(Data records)
◇ ◇ ◇

(* ===== verification/LedgerReach.v ===== *)
(** * Reachable ledgers

    The operations of a ledger as steps, and what holds after any sequence of them: the
    well-formedness of LedgerInv, the authenticity of the stored events, one event per
    author and number as long as nothing is pruned, the heads as the maximal events, the
    chain of anchors. *)

From S2P Require Import Prelude Sha256 GoStr LedgerEvent LedgerKinds Ledger LedgerInv.

Section reach.
Context `{Ed25519} `{PayloadJSON}.

Inductive op :=
  | OpAdd (ev : Event)
  | OpAddEvent (ev : Event)
  | OpApply (ev : Event) (context : string) (pol : option Policy) (observer : option Observer) (clock : Z)
  | OpApplyVerified (ev : Event) (context : string) (pol : option Policy) (observer : option Observer) (clock : Z)
  | OpAttest (context eventID : string) (pol : option Policy) (observer : option Observer) (clock : Z)
  | OpCheckpoint (context : string) (pol : option Policy) (observer : option Observer) (clock : Z)
  | OpSummary (context : string) (pol : option Policy) (observer : option Observer) (clock : Z)
  | OpSybil (context : string) (suspects : list string) (reason : string) (pol : option Policy) (observer : option Observer) (clock : Z)
  | OpPrune (now : Z) (pol : option Policy)
  | OpRetain (now : Z) (pol : RetentionPolicy) (clock : Z).

Definition step (o : op) (l : Ledger) : Ledger :=
  match o with
  | OpAdd ev => (Add ev l).2
  | OpAddEvent ev => (AddEvent ev l).2
  | OpApply ev context pol observer clock => (ApplyWithContext ev context pol observer clock l).2
  | OpApplyVerified ev context pol observer clock => (ApplyVerifiedWithContext ev context pol observer clock l).2
  | OpAttest context eventID pol observer clock => (EmitWitnessAttest context eventID pol observer clock l).2
  | OpCheckpoint context pol observer clock => (EmitWitnessCheckpoint context pol observer clock l).2
  | OpSummary context pol observer clock => (EmitSyncSummary context pol observer clock l).2
  | OpSybil context suspects reason pol observer clock => (EmitSybilMisbehavior context suspects reason pol observer clock l).2
  | OpPrune now pol => (Prune now pol l).2
  | OpRetain now pol clock => (ApplyRetention now pol clock l).2
  end.

Definition run (ops : list op) (l : Ledger) : Ledger := fold_left (fun l o => step o l) ops l.

Lemma run_cons o ops l : run (o :: ops) l = run ops (step o l).
Proof. reflexivity. Qed.

Definition prunes (o : op) : bool := match o with OpPrune _ _ | OpRetain _ _ _ => true | _ => false end.
Definition trusts_caller (o : op) : bool := match o with OpApplyVerified _ _ _ _ _ => true | _ => false end.

(** The identifier is the digest of the other fields. *)
Definition bound (ev : Event) : Prop := ID ev = EncodeToString (unsignedHash ev).

Lemma Verify_bound ev : Verify ev = Ok tt -> bound ev.
Proof. unfold Verify, bound. destruct (bool_decide_reflect (ID ev = EncodeToString (unsignedHash ev))); done. Qed.

Lemma Validate_Verify ev : Validate ev = Ok tt -> Verify ev = Ok tt.
Proof. unfold Validate. by destruct (ValidateNoCrypto ev). Qed.

Lemma policy_Validate ev p clock : validateWithPolicy ev p clock = Ok tt -> Validate ev = Ok tt.
Proof. unfold validateWithPolicy. by destruct (Validate ev) as [[]|]. Qed.

(** What an operation guarantees of the events it stores. *)
Definition gate (o : op) (ev : Event) : Prop := if trusts_caller o then bound ev else Validate ev = Ok tt.

Lemma Validate_gate o ev : Validate ev = Ok tt -> gate o ev.
Proof. unfold gate. intros Hv. destruct (trusts_caller o); [|done]. by apply Verify_bound, Validate_Verify. Qed.

(** An invariant that pruning keeps: pruning needs the keys of the events. *)
Record prune_closed (P : Ledger -> Prop) : Prop := {
  closed_keys : forall l, P l -> keyed (events l);
  closed_prune : forall m l, m ⊆ events l -> P l -> P (pruned_to m l);
  closed_anchor : forall now gone l, gone <> [] -> P l -> P (with_anchors (anchors l ++ [make_anchor now gone (anchors l)]) l);
}.

Lemma Prune_closed P now pol l : prune_closed P -> P l -> P (Prune now pol l).2.
Proof.
  intros [Hk Hp _] Hl. destruct (Prune_cases now pol l (Hk l Hl)) as [->|[_ ->]]; [done|]. apply Hp; [apply map_filter_subseteq|done].
Qed.

Lemma ApplyRetention_closed P now pol clock l : prune_closed P -> P l -> P (ApplyRetention now pol clock l).2.
Proof.
  intros [Hk Hp Ha] Hl.
  destruct (ApplyRetention_cases now pol clock l (Hk l Hl)) as [[_ ->]|[[_ ->]|(m & gone & Hr & Hg & ->)]]; [done|done|].
  apply (Hp m (with_anchors _ l)); [apply Hr|]. by apply Ha.
Qed.

Lemma step_closed admits P o l :
  closed admits P -> (forall ev, gate o ev -> admits ev) -> (prunes o = true -> prune_closed P) -> P l -> P (step o l).
Proof.
  intros HP Hg Hpr Hl.
  assert (forall p clock ev, validateWithPolicy ev p clock = Ok tt -> admits ev) as Hown.
  { intros p clock ev Hv. apply Hg, Validate_gate. by eapply policy_Validate. }
  destruct o as [ev|ev|ev ctx pol ob clock|ev ctx pol ob clock|ctx id pol ob clock|ctx pol ob clock|ctx pol ob clock
                |ctx ss r pol ob clock|now pol|now pol clock]; cbn [step].
  - apply (Add_closed admits P HP); auto.
  - unfold AddEvent. repeat (case_match; [done|]). apply (Add_closed admits P HP); auto.
  - unfold ApplyWithContext. destruct (validateWithPolicy ev _ clock) as [[]|e] eqn:Ev.
    + apply (applyLocked_closed admits P HP); eauto.
    + apply (reject_closed admits P HP); eauto.
  - unfold ApplyVerifiedWithContext. destruct (validateWithPolicyNoCrypto ev _ clock) as [h|e] eqn:Ev.
    + destruct (bool_decide_reflect (ID ev = EncodeToString h)) as [Hid|]; [|done]. apply (applyLocked_closed admits P HP); eauto.
      apply Hg. unfold gate. cbn. unfold bound. rewrite Hid. f_equal. unfold validateWithPolicyNoCrypto in Ev.
      repeat (case_match; [|done]). congruence.
    + apply (reject_closed admits P HP); eauto.
  - unfold EmitWitnessAttest, refused. repeat (case_match; try done). eapply (emit_own_closed admits P HP); eauto.
  - unfold EmitWitnessCheckpoint, refused. repeat (case_match; try done). eapply (emit_own_closed admits P HP); eauto.
  - unfold EmitSyncSummary, refused. repeat (case_match; try done). eapply (emit_own_closed admits P HP); eauto.
  - unfold EmitSybilMisbehavior, refused. repeat (case_match; try done). eapply (emit_own_closed admits P HP); eauto.
  - by apply Prune_closed; [apply Hpr|].
  - by apply ApplyRetention_closed; [apply Hpr|].
Qed.

Lemma run_closed admits P ops l :
  closed admits P -> Forall (fun o => (forall ev, gate o ev -> admits ev) /\ (prunes o = true -> prune_closed P)) ops -> P l -> P (run ops l).
Proof.
  intros HP Hops. revert l. induction Hops as [|o ops [Hg Hpr] _ IH]; intros l Hl; [done|].
  apply IH. by apply (step_closed admits).
Qed.
(* ===== verification/LedgerPrune.v ===== *)
(** * What pruning and retention keep, and what they forget *)

From S2P Require Import Prelude Sha256 GoStr LedgerEvent LedgerKinds Ledger LedgerInv LedgerReach.

Section prune.
Context `{Ed25519} `{PayloadJSON}.

(** An event that can be a head is a head or some event refers to it. *)
Lemma affecting_kept l id ev : ledger_ok l -> events l !! id = Some ev -> affectsHeads (Kind ev) = true ->
  id ∈ heads l \/ id ∈ referenced (events l).
Proof.
  intros Hl Hid Ha. destruct (decide (id ∈ referenced (events l))) as [|Hr]; [by right|left].
  apply (ok_maximal _ Hl id ev Hid Ha). intros id' ev' He' _ Href. apply Hr, referenced_spec. eauto.
Qed.

Lemma affecting_protected l pol id ev : ledger_ok l -> events l !! id = Some ev -> affectsHeads (Kind ev) = true ->
  protected pol (heads l) (referenced (events l)) ev = true.
Proof.
  intros Hl Hid Ha. unfold protected. rewrite (ok_keys _ Hl id ev Hid).
  destruct (affecting_kept l id ev Hl Hid Ha) as [Hh|Hh]; rewrite (bool_decide_eq_true_2 _ Hh); simpl; [done|by rewrite orb_true_r].
Qed.

Lemma affecting_not_prunable l p now id ev : ledger_ok l -> events l !! id = Some ev -> affectsHeads (Kind ev) = true ->
  prunable p now l (referenced (events l)) id ev = false.
Proof.
  intros Hl Hid Ha. unfold prunable.
  destruct (affecting_kept l id ev Hl Hid Ha) as [Hh|Hh]; rewrite (bool_decide_eq_true_2 _ Hh); simpl; by rewrite ?andb_false_r.
Qed.

Lemma events_pruned_to m l : events (pruned_to m l) = m.
Proof. done. Qed.

(** Pruning and retention never remove an event that can be a head, whatever its age, its
    kind's retention or the bound on the number of events: such an event is a head or is
    referred to.  Only witness, misbehaviour, introduction and summary events go. *)
Theorem pruning_keeps_history ops o id ev : prunes o = true ->
  events (run ops New) !! id = Some ev -> affectsHeads (Kind ev) = true -> events (step o (run ops New)) !! id = Some ev.
Proof.
  intros Ho Hid Ha. pose proof (run_ok ops New New_ok) as Hl. set (l := run ops New) in *. clearbody l.
  destruct o as [| | | | | | | |now pol|now pol clock]; try done; cbn [step].
  - destruct (Prune_cases now pol l (ok_keys _ Hl)) as [->|[_ ->]]; [done|]. cbn [snd]. rewrite events_pruned_to.
    apply map_lookup_filter_Some. split; [done|]. by apply affecting_not_prunable.
  - destruct (ApplyRetention_cases now pol clock l (ok_keys _ Hl)) as [[_ ->]|[[_ ->]|(m & gone & Hr & _ & ->)]]; [done|done|].
    cbn [snd]. rewrite events_pruned_to. destruct (m !! id) as [e|] eqn:Em.
    + destruct Hr as (Hs & _). pose proof (lookup_weaken _ _ _ _ Em Hs). congruence.
    + destruct Hr as (_ & _ & Hg & _). destruct (Hg id ev Hid Em) as [Hp _]. by rewrite affecting_protected with (id := id) in Hp.
Qed.

(** Retention reports how many events it removed; those it removes are neither heads nor
    referred to nor, under [CriticalOnly], critical; a bound on the number of events is met
    unless all that are left are protected; and what it removed is recorded in one anchor
    that carries their number. *)
Theorem ApplyRetention_spec now pol clock l n l' : ledger_ok l -> ApplyRetention now pol clock l = (n, l') ->
  events l' ⊆ events l
  /\ n = Z.of_nat (size (events l)) - Z.of_nat (size (events l'))
  /\ (forall id ev, events l !! id = Some ev -> events l' !! id = None ->
        (id ∉ heads l) /\ (id ∉ referenced (events l)) /\ (CriticalOnly pol = true -> isCriticalKind (Kind ev) = false))
  /\ (0 < MaxEvents pol -> (Z.of_nat (size (events l')) <= MaxEvents pol)
      \/ (forall id ev, events l' !! id = Some ev -> protected pol (heads l) (referenced (events l)) ev = true))
  /\ ((n = 0 /\ l' = l) \/ (exists a, anchors l' = anchors l ++ [a] /\ an_PrunedCount a = n)).
Proof.
  intros Hl Hret. pose proof (ok_keys _ Hl) as Hk.
  assert (forall m gone, retained (clamped pol) (heads l) (events l) m gone ->
    m ⊆ events l /\ Z.of_nat (length gone) = Z.of_nat (size (events l)) - Z.of_nat (size m)
    /\ (forall id ev, events l !! id = Some ev -> m !! id = None ->
          (id ∉ heads l) /\ (id ∉ referenced (events l)) /\ (CriticalOnly pol = true -> isCriticalKind (Kind ev) = false))
    /\ (0 < MaxEvents pol -> Z.of_nat (size m) <= MaxEvents pol
        \/ (forall id ev, m !! id = Some ev -> protected pol (heads l) (referenced (events l)) ev = true))) as Hr.
  { intros m gone (K1 & K2 & K3 & K4). split; [done|]. split; [lia|]. split.
    - intros id ev Hid Hout. destruct (K3 id ev Hid Hout) as [Hp _]. unfold protected in Hp. rewrite (Hk id ev Hid) in Hp.
      apply orb_false_iff in Hp as [[H1%bool_decide_eq_false H2%bool_decide_eq_false]%orb_false_iff Hp].
      split; [done|]. split; [done|]. intros Hc. cbn in Hp. by rewrite Hc in Hp.
    - intros Hpos. destruct K4 as [K4|K4]; [cbn; lia|left; cbn in K4; lia|right; exact K4]. }
  destruct (ApplyRetention_cases now pol clock l Hk) as [[E0 E]|[[Hret0 E]|(m & gone & Hret0 & Hg & E)]]; rewrite E in Hret; injection Hret as <- <-.
  - split; [done|]. split; [lia|]. split; [intros id ev Hid Hout; congruence|]. split; [|by left].
    intros Hpos. apply andb_true_iff in E0 as [E0 _]. lia.
  - destruct (Hr _ _ Hret0) as (K1 & K2 & K3 & K4). do 4 (split; [done || lia|]). by left.
  - destruct (Hr _ _ Hret0) as (K1 & K2 & K3 & K4). rewrite events_pruned_to. do 4 (split; [done|]).
    right. eexists. split; reflexivity.
Qed.

(** What the indexes hold after something was pruned. *)
Lemma Prune_clears now pol l : ledger_ok l -> 0 < (Prune now pol l).1 ->
  exists m, m ⊆ events l /\ (Prune now pol l).2 = pruned_to m l.
Proof.
  intros Hl Hpos. destruct (Prune_cases now pol l (ok_keys _ Hl)) as [E|[_ E]]; rewrite E in Hpos |- *; [done|].
  eexists (prune_kept now _ l). split; [apply map_filter_subseteq|reflexivity].
Qed.

(** After a pruning that removed something, the ledger has forgotten the sequence numbers of
    every author, the missing references and all witnesses: rebuilding adds the events back
    while they are still stored, which does nothing.  The next event of any author is
    numbered 1, and nothing is confirmed. *)
Theorem pruning_forgets_indexes now pol l author range id context p : ledger_ok l -> 0 < (Prune now pol l).1 ->
  range ∅ = [] ->
  let l' := (Prune now pol l).2 in
  authorSeq l' = ∅ /\ missingRefs l' = ∅ /\ attestations l' = ∅ /\ checkpoints l' = ∅ /\ introductions l' = ∅
  /\ (nextSeqLocked author l').1 = (1, ""%string) /\ AuthorMaxSeq author l' = 0
  /\ Confirmed range id context p l' = (0, false).
Proof.
  intros Hl Hpos Hrange. destruct (Prune_clears now pol l Hl Hpos) as (m & _ & ->). cbv zeta. split_and!; try done.
  - unfold AuthorMaxSeq. by destruct (is_empty _).
  - unfold Confirmed, weigh. repeat case_match; try done. change (index_get (attestations (pruned_to m l)) id context) with (∅ : gset string).
    by rewrite Hrange.
Qed.

(** So a pruned ledger stores an equivocation: a second first event of an author whose first
    event it holds is accepted by [Add], and both are stored. *)
Theorem pruned_ledger_stores_equivocation now pol l e e' : ledger_ok l -> 0 < (Prune now pol l).1 ->
  let l' := (Prune now pol l).2 in
  events l' !! ID e = Some e -> Author e' = Author e -> Seq e' = Seq e -> Seq e = 1 ->
  Validate e' = Ok tt -> events l' !! ID e' = None ->
  (Add e' l').1 = Ok tt /\ events (Add e' l').2 !! ID e = Some e /\ events (Add e' l').2 !! ID e' = Some e'.
Proof.
  intros Hl Hpos. destruct (Prune_clears now pol l Hl Hpos) as (m & _ & ->). cbv zeta.
  intros He Ha Hs H1 Hv Hn. assert (ID e <> ID e') as Hne by congruence.
  assert (Add e' (pruned_to m l) = (Ok tt, insert_event e' false (missingRefWeight (pruned_to m l)) (touch_author e' (pruned_to m l)))) as ->.
  { unfold Add. rewrite Hv. assert (has_event (pruned_to m l) (ID e') = false) as ->.
    { apply bool_decide_eq_false. rewrite Hn. by intros [? ?]. }
    assert (seq_conflict e' (touch_author e' (pruned_to m l)) = false) as ->.
    { unfold seq_conflict. rewrite seqs_touch. done. }
    assert (check_prev e' (touch_author e' (pruned_to m l)) = Ok tt) as -> by (unfold check_prev; by rewrite Hs, H1).
    done. }
  cbn [fst snd]. rewrite insert_event_events. split; [done|]. split; [|apply lookup_insert_eq]. by rewrite lookup_insert_ne.
Qed.

End prune.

◇ ◇ ◇

Show each line in the data where the string "nothing" appears.

    author and number as long as nothing is pruned, the heads as the maximal events, the
    while they are still stored, which does nothing.  The next event of any author is
    numbered 1, and nothing is confirmed. *)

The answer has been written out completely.